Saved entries

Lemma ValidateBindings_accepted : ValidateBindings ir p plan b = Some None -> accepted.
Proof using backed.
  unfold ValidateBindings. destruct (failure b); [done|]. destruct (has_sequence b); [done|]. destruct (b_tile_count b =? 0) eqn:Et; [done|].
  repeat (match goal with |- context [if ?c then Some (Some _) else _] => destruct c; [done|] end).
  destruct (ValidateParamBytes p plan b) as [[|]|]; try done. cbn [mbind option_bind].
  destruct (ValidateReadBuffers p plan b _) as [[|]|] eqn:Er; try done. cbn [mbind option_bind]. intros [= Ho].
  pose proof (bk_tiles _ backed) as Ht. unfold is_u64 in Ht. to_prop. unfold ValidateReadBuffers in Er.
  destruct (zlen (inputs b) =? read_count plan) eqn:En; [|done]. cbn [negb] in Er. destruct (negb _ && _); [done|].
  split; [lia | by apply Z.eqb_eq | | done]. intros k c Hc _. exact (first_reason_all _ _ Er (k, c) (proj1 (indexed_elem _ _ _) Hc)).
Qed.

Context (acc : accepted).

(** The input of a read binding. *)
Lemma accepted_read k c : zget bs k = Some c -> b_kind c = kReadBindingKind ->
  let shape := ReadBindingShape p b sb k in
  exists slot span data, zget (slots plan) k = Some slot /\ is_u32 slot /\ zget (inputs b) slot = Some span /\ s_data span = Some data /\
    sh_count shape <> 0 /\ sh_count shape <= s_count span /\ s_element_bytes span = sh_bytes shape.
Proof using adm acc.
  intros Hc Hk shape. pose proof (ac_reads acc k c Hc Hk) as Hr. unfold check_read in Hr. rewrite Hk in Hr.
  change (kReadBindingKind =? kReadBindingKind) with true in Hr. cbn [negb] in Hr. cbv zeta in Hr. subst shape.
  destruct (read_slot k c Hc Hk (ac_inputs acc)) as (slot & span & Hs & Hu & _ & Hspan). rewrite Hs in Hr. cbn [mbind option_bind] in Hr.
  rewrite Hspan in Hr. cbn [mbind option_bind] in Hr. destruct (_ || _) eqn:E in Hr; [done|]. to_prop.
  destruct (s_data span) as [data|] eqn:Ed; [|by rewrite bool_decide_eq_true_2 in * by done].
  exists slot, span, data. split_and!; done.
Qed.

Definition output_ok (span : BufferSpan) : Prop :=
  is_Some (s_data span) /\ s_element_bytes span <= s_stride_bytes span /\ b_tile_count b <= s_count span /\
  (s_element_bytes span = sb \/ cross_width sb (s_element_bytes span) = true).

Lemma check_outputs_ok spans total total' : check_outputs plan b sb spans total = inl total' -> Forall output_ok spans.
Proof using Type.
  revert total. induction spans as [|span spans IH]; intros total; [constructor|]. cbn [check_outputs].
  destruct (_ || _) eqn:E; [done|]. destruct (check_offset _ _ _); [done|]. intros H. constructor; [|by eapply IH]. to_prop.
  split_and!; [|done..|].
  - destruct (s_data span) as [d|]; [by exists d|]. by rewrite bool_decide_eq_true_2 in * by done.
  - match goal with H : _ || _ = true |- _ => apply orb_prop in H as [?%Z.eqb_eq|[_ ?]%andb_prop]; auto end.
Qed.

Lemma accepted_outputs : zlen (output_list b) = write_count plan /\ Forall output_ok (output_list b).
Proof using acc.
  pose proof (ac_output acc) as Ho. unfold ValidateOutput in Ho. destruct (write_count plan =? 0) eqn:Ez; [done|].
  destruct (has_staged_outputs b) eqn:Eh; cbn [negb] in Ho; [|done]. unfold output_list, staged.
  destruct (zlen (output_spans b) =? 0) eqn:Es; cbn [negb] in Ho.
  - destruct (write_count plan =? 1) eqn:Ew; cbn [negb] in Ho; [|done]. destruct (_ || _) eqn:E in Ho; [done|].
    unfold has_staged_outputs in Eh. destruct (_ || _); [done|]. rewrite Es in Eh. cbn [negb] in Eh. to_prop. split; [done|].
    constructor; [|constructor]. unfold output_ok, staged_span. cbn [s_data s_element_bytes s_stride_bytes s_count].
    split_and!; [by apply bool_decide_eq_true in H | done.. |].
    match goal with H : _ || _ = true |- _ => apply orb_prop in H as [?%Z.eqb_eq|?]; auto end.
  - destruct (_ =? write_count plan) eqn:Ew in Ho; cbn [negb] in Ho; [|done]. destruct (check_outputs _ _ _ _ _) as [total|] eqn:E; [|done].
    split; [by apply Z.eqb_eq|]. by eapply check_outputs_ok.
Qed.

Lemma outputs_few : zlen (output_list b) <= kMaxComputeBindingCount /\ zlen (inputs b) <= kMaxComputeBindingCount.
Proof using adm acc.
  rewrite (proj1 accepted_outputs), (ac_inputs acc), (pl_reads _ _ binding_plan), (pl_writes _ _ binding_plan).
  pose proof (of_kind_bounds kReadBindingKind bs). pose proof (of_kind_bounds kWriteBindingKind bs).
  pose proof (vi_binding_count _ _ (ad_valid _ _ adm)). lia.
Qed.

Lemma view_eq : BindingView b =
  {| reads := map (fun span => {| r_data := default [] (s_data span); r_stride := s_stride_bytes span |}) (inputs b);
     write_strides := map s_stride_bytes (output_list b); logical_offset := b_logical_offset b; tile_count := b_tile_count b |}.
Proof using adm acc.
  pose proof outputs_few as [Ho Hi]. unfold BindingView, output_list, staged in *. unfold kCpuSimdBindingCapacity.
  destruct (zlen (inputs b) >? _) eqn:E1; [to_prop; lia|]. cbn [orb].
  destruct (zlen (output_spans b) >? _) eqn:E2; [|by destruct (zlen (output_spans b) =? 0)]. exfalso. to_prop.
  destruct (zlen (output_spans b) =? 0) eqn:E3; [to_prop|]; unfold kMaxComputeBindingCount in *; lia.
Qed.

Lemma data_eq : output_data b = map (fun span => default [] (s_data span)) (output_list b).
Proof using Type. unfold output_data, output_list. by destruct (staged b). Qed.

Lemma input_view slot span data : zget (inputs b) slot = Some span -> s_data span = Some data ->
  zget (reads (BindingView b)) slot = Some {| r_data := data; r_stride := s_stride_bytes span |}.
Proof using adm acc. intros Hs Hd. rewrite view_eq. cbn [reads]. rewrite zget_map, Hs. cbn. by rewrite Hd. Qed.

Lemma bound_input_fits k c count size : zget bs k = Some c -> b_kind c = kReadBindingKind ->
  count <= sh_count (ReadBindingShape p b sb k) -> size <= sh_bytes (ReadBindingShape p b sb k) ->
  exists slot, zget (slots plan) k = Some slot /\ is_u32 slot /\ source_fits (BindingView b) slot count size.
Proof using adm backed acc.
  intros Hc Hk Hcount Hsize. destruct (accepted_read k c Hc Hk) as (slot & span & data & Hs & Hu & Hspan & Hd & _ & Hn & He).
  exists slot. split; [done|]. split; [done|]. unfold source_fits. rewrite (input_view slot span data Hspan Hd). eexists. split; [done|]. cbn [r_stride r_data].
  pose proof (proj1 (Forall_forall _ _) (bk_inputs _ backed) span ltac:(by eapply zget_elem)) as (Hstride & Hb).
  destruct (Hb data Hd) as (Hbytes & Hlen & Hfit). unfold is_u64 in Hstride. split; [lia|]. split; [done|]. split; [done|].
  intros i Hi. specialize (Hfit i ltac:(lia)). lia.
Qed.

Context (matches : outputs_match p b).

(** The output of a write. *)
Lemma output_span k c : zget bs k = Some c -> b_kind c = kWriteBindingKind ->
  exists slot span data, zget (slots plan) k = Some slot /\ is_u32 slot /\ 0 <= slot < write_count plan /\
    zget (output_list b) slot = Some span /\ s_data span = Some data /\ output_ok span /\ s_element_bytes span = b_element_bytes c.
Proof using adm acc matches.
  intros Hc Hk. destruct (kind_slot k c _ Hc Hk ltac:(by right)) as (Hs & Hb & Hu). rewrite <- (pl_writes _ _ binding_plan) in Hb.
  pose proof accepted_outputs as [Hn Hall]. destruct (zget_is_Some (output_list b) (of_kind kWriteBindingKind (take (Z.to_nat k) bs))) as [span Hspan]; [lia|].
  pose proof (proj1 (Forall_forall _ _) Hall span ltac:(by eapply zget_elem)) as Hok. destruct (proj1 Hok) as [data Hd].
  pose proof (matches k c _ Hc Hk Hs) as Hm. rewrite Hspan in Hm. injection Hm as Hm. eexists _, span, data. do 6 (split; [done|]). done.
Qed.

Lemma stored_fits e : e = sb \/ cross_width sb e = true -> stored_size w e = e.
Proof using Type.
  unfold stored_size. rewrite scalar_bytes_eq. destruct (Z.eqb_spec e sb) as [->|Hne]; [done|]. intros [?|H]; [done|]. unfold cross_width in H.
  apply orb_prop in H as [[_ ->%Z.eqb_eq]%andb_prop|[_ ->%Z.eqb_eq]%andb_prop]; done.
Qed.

* * *

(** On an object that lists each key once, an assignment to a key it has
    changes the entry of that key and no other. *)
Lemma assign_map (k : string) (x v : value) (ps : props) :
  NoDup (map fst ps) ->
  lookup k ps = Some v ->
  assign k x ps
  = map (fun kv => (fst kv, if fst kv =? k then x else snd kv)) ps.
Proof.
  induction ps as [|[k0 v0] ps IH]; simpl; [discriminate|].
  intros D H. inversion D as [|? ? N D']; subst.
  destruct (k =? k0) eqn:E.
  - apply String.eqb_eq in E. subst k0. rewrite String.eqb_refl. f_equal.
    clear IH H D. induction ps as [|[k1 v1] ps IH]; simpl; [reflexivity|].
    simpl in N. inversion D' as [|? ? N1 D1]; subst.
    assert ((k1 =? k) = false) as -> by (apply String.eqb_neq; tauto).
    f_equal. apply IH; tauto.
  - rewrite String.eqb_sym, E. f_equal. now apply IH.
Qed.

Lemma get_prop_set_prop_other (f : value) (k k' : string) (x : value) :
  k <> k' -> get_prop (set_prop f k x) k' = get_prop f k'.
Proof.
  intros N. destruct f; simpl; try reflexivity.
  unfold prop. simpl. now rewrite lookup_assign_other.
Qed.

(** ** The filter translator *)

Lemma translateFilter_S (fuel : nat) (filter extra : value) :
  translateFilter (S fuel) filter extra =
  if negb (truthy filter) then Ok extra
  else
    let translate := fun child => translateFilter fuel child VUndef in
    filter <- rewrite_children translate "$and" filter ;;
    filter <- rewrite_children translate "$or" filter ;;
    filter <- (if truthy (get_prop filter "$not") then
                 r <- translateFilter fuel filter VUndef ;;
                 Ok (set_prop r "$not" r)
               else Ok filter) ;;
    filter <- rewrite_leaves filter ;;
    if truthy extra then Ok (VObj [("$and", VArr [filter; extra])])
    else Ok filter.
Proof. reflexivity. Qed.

● **What the task asks**: An exact copy of the lines above, from the one containing "Proof using adm backed acc." through the one containing "unfold stored_size. rewrite", is the whole of the answer.

● **Answer to the exercise**:
Proof using adm backed acc.
  intros Hc Hk Hcount Hsize. destruct (accepted_read k c Hc Hk) as (slot & span & data & Hs & Hu & Hspan & Hd & _ & Hn & He).
  exists slot. split; [done|]. split; [done|]. unfold source_fits. rewrite (input_view slot span data Hspan Hd). eexists. split; [done|]. cbn [r_stride r_data].
  pose proof (proj1 (Forall_forall _ _) (bk_inputs _ backed) span ltac:(by eapply zget_elem)) as (Hstride & Hb).
  destruct (Hb data Hd) as (Hbytes & Hlen & Hfit). unfold is_u64 in Hstride. split; [lia|]. split; [done|]. split; [done|].
  intros i Hi. specialize (Hfit i ltac:(lia)). lia.
Qed.

Context (matches : outputs_match p b).

(** The output of a write. *)
Lemma output_span k c : zget bs k = Some c -> b_kind c = kWriteBindingKind ->
  exists slot span data, zget (slots plan) k = Some slot /\ is_u32 slot /\ 0 <= slot < write_count plan /\
    zget (output_list b) slot = Some span /\ s_data span = Some data /\ output_ok span /\ s_element_bytes span = b_element_bytes c.
Proof using adm acc matches.
  intros Hc Hk. destruct (kind_slot k c _ Hc Hk ltac:(by right)) as (Hs & Hb & Hu). rewrite <- (pl_writes _ _ binding_plan) in Hb.
  pose proof accepted_outputs as [Hn Hall]. destruct (zget_is_Some (output_list b) (of_kind kWriteBindingKind (take (Z.to_nat k) bs))) as [span Hspan]; [lia|].
  pose proof (proj1 (Forall_forall _ _) Hall span ltac:(by eapply zget_elem)) as Hok. destruct (proj1 Hok) as [data Hd].
  pose proof (matches k c _ Hc Hk Hs) as Hm. rewrite Hspan in Hm. injection Hm as Hm. eexists _, span, data. do 6 (split; [done|]). done.
Qed.

Lemma stored_fits e : e = sb \/ cross_width sb e = true -> stored_size w e = e.
Proof using Type.
  unfold stored_size. rewrite scalar_bytes_eq. destruct (Z.eqb_spec e sb) as [->|Hne]; [done|]. intros [?|H]; [done|]. unfold cross_width in H.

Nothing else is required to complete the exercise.